Tag Archives: Politics

What we won

Rachel Maddow lays it out:

What we stopped:

We are not going to have a Supreme Court that will overturn Roe v. Wade. There will be no more Antonin Scalias and Samuel Alitos added to this Court.

We’re not going to repeal health reform. Nobody is going to kill Medicare and make old people in this generation or any other generation fight it out on the open market to try to get themselves health insurance. […]

We are not going to give a 20% tax cut to millionaires and billionaires and expect programs like food stamps and kids’ health insurance to cover the cost of that tax cut.

We’re not going to make you clear it with your boss if you want to get birth control under the insurance plan you’re on. We are not going to redefine rape. We are not going to amend the United States Constitution to stop gay people from getting married.

We are not going to double Guantanamo. We are not eliminating the Department of Energy or the Department of Education or housing at the federal level. We are not going to spend $2 trillion on the military that the military does not want.

We are not scaling back on student loans, because the country’s new plan is that you should borrow money from your parents.

We are not vetoing the Dream Act. We are not self-deporting. We are not letting Detroit go bankrupt. We are not starting a trade war with China on Inauguration Day in January. […] We are not going to have a foreign policy stocked with architects of the Iraq War.

We are not going to do it. We had the choice to do that if we wanted to do that as a country. And we said no, last night, loudly. […]

What we gained:

So last night, the Democratic senator who was supposed to be the most endangered incumbent in the country not only won, she won by 16 points.

Republican senator Scott Brown of Massachusetts, who was so stuffed with hedge fund money that he burped credit default swaps […] lost by a lot to the nation’s foremost authority on the economic rights of the middle class.

After marriage rights for same-sex couples were voted down in state after state after state for years, more than 30 times in a row, this year, all change. In Maine, they voted on marriage equality and they voted for it. In Maryland, they voted on marriage equality and they voted for it. In Minnesota, they were asked to vote against marriage equality, and Minnesota refused to ban it. […]

Nevada elects its first African-American congressman this year. America gets our first openly gay United States Senator. America gets our first-ever Asian American woman senator from Hawai’i. Her seat in the House, I should note, gets filled by this woman, a Democratic Iraq War veteran. […] Speaking of Iraq War veterans, Tammy Duckworth, veteran helicopter pilot, she lost both of her legs in Iraq — she is going to Congress, and she is sending home the opponent who mocked her for her war record […]

California relaxed its “Three Strikes You’re Out” law and rejected a law to cripple the political power of unions.

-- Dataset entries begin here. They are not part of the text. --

(** [http/ngx_http_parse.c:1245-1251] ngx_http_parse_complex_uri *)
Definition cu_init (mem : list Z) (start : Z) (data : list Z) (quoted plus : bool) : cu := {|
  cu_state := sw_usual; cu_quoted_state := sw_usual;
  cu_p := start + 1; cu_ch := mem_at mem start; cu_decoded := 0;
  cu_u := 0; cu_data := data; cu_uri_ext := NULL; cu_args_start := NULL;
  cu_quoted_uri := quoted; cu_plus_in_uri := plus |}.

(** Every byte takes at most two iterations.
    [http/ngx_http_parse.c:1227-1563] ngx_http_parse_complex_uri *)
Definition ngx_http_parse_complex_uri (mem : list Z) (start stop : Z) (data : list Z)
    (quoted plus merge_slashes : bool) : uri_answer :=
  match cu_loop mem merge_slashes stop (Z.to_nat (2 * (stop - start) + 2))
          (cu_init mem start data quoted plus) with
  | None => UriNoFuel
  | Some (CuNext _) => UriNoFuel
  | Some (CuDone s) => UriOk (cu_done s None NULL)
  | Some (CuArgs s) => UriOk (cu_args mem stop s)
  | Some (CuReturn rc) => UriError rc
  | Some CuFault => UriFault
  end.

(** The target [bs], with the byte that follows it, into a buffer as
    [ngx_http_process_request_uri] allocates it. *)
Definition normalize (merge_slashes : bool) (bs : list Z) : uri_answer :=
  ngx_http_parse_complex_uri (bs ++ [C! " "]) 0 (Z.of_nat (length bs))
    (repeat 0 (length bs + 1)) false false merge_slashes.

Definition uri_bytes (a : uri_answer) : option (list Z) :=
  match a with
  | UriOk u => Some (take (Z.to_nat (ur_len u)) (ur_data u))
  | _ => None
  end.

Example normalize_1 :
  uri_bytes (normalize true (B! "/a//b/%2e%2E/./c.txt?x")) = Some (B! "/a/c.txt").
Proof. vm_compute. reflexivity. Qed.

(** ** Memory safety and termination *)

#[local] Arguments usual : simpl never.
#[local] Arguments lcase : simpl never.

Ltac cu_unfold :=
  unfold cu_step, cu_sw_usual, cu_sw_slash, cu_sw_dot, cu_sw_dot_dot, cu_sw_quoted,
    cu_sw_quoted_second, cu_common, cu_emit.

(** The state that will treat the next byte of the path. *)
Definition path_state (s : cu) : cu_sw :=
  match cu_state s with
  | sw_quoted | sw_quoted_second => cu_quoted_state s
  | st => st
  end.

Definition is_path_state (st : cu_sw) : Prop :=
  match st with sw_quoted | sw_quoted_second => False | _ => True end.

Lemma path_state_id s : is_path_state (cu_state s) -> path_state s = cu_state s.
Proof. unfold path_state. by destruct (cu_state s). Qed.

(** [lim] is the end of the target, or a question mark in it. *)
Definition limit (mem : list Z) (start lim stop : Z) : Prop :=
  start <= lim <= stop /\ (lim = stop \/ mem_at mem lim = C! "?").

Definition cu_safe (mem : list Z) (start lim : Z) (s : cu) : Prop :=
  start + 1 <= cu_p s <= lim + 1 /\ 0 <= cu_u s <= cu_p s - 1 - start /\
  is_path_state (cu_quoted_state s) /\
  lim - start + 1 <= Z.of_nat (length (cu_data s)) /\
  (mem_at mem (cu_p s - 1) = C! "?" -> cu_ch s = C! "?") /\
  (path_state s = sw_dot -> 1 <= cu_u s).

Lemma cu_back_bound data n u : cu_back data n = Some u -> 1 <= u <= Z.of_nat n + 1.
Proof.
  revert u. induction n as [|n IH]; intros u; cbn; case_match; try done.
  - intros [= <-]. lia.
  - intros [= <-]. lia.
  - intros H'. apply IH in H'. lia.
Qed.

(** A question mark never goes to the next byte. *)
Lemma cu_step_question mem merge s s' :
  cu_ch s = C! "?" -> cu_step mem merge s <> CuNext s'.
Proof.
  intros Hch. destruct s as [[] q p ch d u da e a qu pl]; cbn in Hch; subst ch;
    vm_compute; discriminate.
Qed.

(** What a step that goes on does to the position: it reads the next byte, or
    it is the second digit of an escape, which gives the byte to the state
    before the escape. *)
Lemma cu_step_read mem merge s s' :
  cu_step mem merge s = CuNext s' ->
  (cu_p s' = cu_p s + 1 /\ cu_ch s' = mem_at mem (cu_p s)) \/
  (cu_state s = sw_quoted_second /\ cu_p s' = cu_p s /\ cu_state s' = cu_quoted_state s /\
   cu_u s' = cu_u s /\ cu_data s' = cu_data s /\ cu_quoted_state s' = cu_quoted_state s).
Proof.
  cu_unfold. destruct (cu_state s); repeat case_match; intros; simplify_eq; cbn; auto.
  all: right; by split_and!.
Qed.

(** The index moves by at most one forward, or back to after a slash. *)
Lemma cu_step_index mem merge s s' :
  cu_step mem merge s = CuNext s' -> is_path_state (cu_quoted_state s) ->
  (path_state s = sw_dot -> 1 <= cu_u s) -> 0 <= cu_u s ->
  0 <= cu_u s' <= cu_u s + 1 /\ is_path_state (cu_quoted_state s') /\
  length (cu_data s') = length (cu_data s) /\
  (path_state s' = sw_dot -> 1 <= cu_u s') /\
  (cu_state s = sw_quoted_second -> cu_p s' = cu_p s -> cu_u s' = cu_u s).
Proof.
  intros E Hq Hdot Hu. revert E. unfold path_state in *.
  cu_unfold. destruct (cu_state s) eqn:Est; repeat case_match; intros; simplify_eq; cbn in *;
    rewrite ?length_insert; zify_bool;
    try (match goal with H : cu_back _ _ = Some _ |- _ => apply cu_back_bound in H end);
    split_and!; try done; try lia; auto; intros; try lia; try congruence;
    try (specialize (Hdot eq_refl); lia).
Qed.
(** With a limit on the size of a body, a request body that the filter
    accepts, in one or several calls, never counts more bytes than the limit. *)
Theorem chunked_body_limit (max : Z) (chain chain' : list cbuf) (rb rb' : body) :
  0 < max -> content_length_n rb <= max ->
  ngx_http_request_body_chunked_filter max chain rb = inr (chain', rb') ->
  content_length_n rb' <= max.
Proof.
  intros Hmax Hle. unfold ngx_http_request_body_chunked_filter.
  assert (content_length_n (body_enter rb) <= max) as Hle'.
  { unfold body_enter. case_match; cbn; lia. }
  revert Hle'. generalize (body_enter rb). clear Hle rb. revert chain'.
  induction chain as [|b chain IH]; intros chain' rb Hle; cbn [body_chain];
    [by intros [= <- <-]|].
  destruct (body_buf _ _ _ _) as [b1 rb1| |] eqn:E; [|done..].
  apply body_buf_limit in E; [|lia|done].
  destruct (body_chain max chain rb1) as [|[bs rb2]] eqn:Ec; [done|]. intros [= <- <-].
  by eapply IH.
Qed.

Lemma chunked_body_limit_witness :
  let rb := {| rb_rest := -1;
               rb_chunked := {| ck_state := sw_chunk_start; ck_size := 0; ck_length := 0 |};
               content_length_n := -1; rb_bufs := [] |} in
  let mem := B! "3" ++ [LF] ++ B! "abc" ++ [LF] in
  let chain := [{| cb_mem := mem; cb_pos := 0; cb_last := 6 |}] in
  exists chain' rb', ngx_http_request_body_chunked_filter 4 chain rb = inr (chain', rb') /\
    content_length_n rb' <= 4.
Proof.
  intros rb mem chain. eexists _, _. split; [reflexivity|].
  eapply (chunked_body_limit 4 chain _ rb); [lia|cbn; lia|reflexivity].
Defined.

Decriminalization of marijuana was approved in Washington and in Colorado. […]

All of those states that went so red in state government in these past couple of years and that then had these big fights inside their states over how Republicans were governing there — in Ohio, Wisconsin, Michigan, Pennsylvania, Virginia, and we will see about Florida, last night not only did Republicans lose the presidential election in every single one of those states, Republicans lost the Senate race in every single one of those states too. […]

Last night, Democratic women swept every major office in New Hampshire. Last night, California Democrats won a Democratic supermajority in the state house and in the state senate. Not just majorities in California, but supermajorities, wherein, if the Republicans don’t turn up […] they’re completely legislatively irrelevant. […]

More women got elected to the U.S. Senate than at any time in U.S. history. […] West Virginia chose its first gay state legislator. So did North Dakota. […] The proportion of young people voting compared to 2008 […] went up. Same with African-Americans, up from 2008. Same with Latinos, up from 2008 […]

And, oh yeah, this happened. President Barack Obama, yes, will go down in history as our nation’s first African-American president. But he will also go down in history as the most successful Democratic presidential candidate since FDR. President Bill Clinton got re-elected too, I know, but only Barack Obama got re-elected with not just big electoral college margins, but also with majority wins in the popular vote — twice.

As substantial as this list is, there’s more. Watch the whole thing to see Maddow’s take on why the country needs Republicans to come to their senses, burst their bubble of self-delusion, and join the rest of the country in proposing real solutions to real problems.

Big night, indeed.

Leave a Comment

Filed under Uncategorized

“Ripples of hope”: The President thanks his campaign volunteers

This is the man that Republicans think is a cynical, divisive, un-American, anti-American socialist redistributor hell-bent on destroying the nation and everything it stands for? This man?

Clearly, the modern Republican Party has gone utterly insane. Thank goodness most of the country hasn’t.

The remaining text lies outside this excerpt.